Stored records
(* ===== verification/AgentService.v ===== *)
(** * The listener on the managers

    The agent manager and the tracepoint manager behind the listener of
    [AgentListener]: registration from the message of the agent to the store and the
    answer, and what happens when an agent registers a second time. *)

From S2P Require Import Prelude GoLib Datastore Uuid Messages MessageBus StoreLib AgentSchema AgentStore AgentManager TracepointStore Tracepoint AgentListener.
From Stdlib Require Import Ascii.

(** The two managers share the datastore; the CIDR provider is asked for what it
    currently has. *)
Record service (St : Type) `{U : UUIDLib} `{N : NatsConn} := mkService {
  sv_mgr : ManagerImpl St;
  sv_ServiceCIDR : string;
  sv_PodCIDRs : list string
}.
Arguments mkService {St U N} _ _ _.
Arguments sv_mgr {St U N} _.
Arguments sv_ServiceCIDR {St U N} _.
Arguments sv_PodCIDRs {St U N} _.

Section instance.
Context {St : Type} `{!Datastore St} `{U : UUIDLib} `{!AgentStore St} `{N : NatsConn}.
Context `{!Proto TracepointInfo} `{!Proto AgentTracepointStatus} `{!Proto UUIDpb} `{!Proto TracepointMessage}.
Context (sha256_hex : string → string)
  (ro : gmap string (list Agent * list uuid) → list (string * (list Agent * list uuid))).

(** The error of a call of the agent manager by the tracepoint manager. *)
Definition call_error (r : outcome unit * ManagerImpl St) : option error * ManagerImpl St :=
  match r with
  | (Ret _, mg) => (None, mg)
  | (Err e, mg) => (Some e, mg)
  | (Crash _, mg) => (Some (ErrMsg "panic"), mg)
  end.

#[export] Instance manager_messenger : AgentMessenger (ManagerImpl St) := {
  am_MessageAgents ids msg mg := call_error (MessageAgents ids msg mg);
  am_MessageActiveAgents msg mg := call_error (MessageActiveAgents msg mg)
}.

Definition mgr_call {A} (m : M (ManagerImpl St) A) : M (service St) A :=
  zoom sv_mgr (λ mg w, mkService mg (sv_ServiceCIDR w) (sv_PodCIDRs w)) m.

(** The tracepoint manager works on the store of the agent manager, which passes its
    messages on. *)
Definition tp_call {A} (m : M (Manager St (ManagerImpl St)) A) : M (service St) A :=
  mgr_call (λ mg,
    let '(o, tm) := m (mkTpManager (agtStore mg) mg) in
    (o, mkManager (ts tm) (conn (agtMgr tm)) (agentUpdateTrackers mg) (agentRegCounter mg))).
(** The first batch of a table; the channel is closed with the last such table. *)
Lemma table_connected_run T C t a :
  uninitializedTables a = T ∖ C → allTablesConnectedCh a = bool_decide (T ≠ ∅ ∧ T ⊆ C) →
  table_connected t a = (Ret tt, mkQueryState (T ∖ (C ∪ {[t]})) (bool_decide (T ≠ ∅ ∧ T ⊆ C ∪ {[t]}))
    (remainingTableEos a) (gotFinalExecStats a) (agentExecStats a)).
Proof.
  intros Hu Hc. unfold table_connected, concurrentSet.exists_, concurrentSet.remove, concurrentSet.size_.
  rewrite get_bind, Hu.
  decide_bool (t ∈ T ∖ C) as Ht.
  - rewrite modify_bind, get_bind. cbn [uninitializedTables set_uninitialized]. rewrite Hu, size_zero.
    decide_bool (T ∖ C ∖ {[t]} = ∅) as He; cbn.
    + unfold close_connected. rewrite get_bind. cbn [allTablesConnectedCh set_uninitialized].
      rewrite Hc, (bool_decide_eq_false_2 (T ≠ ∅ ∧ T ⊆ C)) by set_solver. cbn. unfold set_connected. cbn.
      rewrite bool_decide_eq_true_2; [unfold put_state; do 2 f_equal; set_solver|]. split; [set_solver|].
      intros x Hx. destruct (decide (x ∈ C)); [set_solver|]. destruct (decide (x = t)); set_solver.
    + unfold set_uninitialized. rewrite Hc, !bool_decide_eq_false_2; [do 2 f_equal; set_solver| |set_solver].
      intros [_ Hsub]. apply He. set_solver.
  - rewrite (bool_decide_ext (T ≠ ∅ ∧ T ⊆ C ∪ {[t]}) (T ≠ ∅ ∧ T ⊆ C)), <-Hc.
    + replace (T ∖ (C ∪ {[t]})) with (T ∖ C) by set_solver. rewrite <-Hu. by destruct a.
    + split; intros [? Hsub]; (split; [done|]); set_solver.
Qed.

**TASK TO COMPLETE**
From the data above, copy each line where the string "split" appears.

**FINAL ANSWER**
      rewrite bool_decide_eq_true_2; [unfold put_state; do 2 f_equal; set_solver|]. split; [set_solver|].
    + split; intros [? Hsub]; (split; [done|]); set_solver.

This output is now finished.